■ **Task directions**
Every entry in this listing should be written out exactly.

##############################

Lemma sent_ok_moves r : sent_ok h g r → sent_ok h' g' r.
Proof.
  intros (c & L & HL & Hfrom & Hreach & Hc & Hd).
  destruct (ext_reign _ _ (mv_past _ _ _ _ _ _ Hmv) _ _ _ HL) as (es & HL' & _).
  exists c, (L ++ es). split; [done|]. split; [by apply from_leader_app|].
  rewrite length_app, take_app_le by lia. split_and!; [lia | done | by apply decided_moves].
Qed.

Lemma ballot_ok_moves b :
  (voter b = i → ballot_term b <= cur)%N → ballot_ok h g b → ballot_ok h' g' b.
Proof.
  intros Hb (l & Hl & Hv). exists l. split; [|by eapply vouches_moves].
  eapply lookup_weaken; [done | apply (mv_past _ _ _ _ _ _ Hmv)].
Qed.
End moving.

(** The node after an event, and the ballots it casts. *)
Definition next (e : event) (n : RaftNode) : RaftNode :=
  match does e n with Some a => perform a n | None => n end.

Definition casts (e : event) (n : RaftNode) : list (N * N) :=
  match does e n with Some a => votes_cast a n | None => [] end.

Definition asks (e : event) (n : RaftNode) : list RequestVoteRequest :=
  match e with Campaign _ => [vote_request (BecomeCandidate n)] | _ => [] end.

Definition sends (e : event) : list AppendEntriesRequest :=
  match e with Send _ r => [r] | _ => [] end.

##############################

■ **Response**
Lemma sent_ok_moves r : sent_ok h g r → sent_ok h' g' r.
Proof.
  intros (c & L & HL & Hfrom & Hreach & Hc & Hd).
  destruct (ext_reign _ _ (mv_past _ _ _ _ _ _ Hmv) _ _ _ HL) as (es & HL' & _).
  exists c, (L ++ es). split; [done|]. split; [by apply from_leader_app|].
  rewrite length_app, take_app_le by lia. split_and!; [lia | done | by apply decided_moves].
Qed.

Lemma ballot_ok_moves b :
  (voter b = i → ballot_term b <= cur)%N → ballot_ok h g b → ballot_ok h' g' b.
Proof.
  intros Hb (l & Hl & Hv). exists l. split; [|by eapply vouches_moves].
  eapply lookup_weaken; [done | apply (mv_past _ _ _ _ _ _ Hmv)].
Qed.
End moving.

(** The node after an event, and the ballots it casts. *)
Definition next (e : event) (n : RaftNode) : RaftNode :=
  match does e n with Some a => perform a n | None => n end.

Definition casts (e : event) (n : RaftNode) : list (N * N) :=
  match does e n with Some a => votes_cast a n | None => [] end.

Definition asks (e : event) (n : RaftNode) : list RequestVoteRequest :=
  match e with Campaign _ => [vote_request (BecomeCandidate n)] | _ => [] end.

Definition sends (e : event) : list AppendEntriesRequest :=
  match e with Send _ r => [r] | _ => [] end.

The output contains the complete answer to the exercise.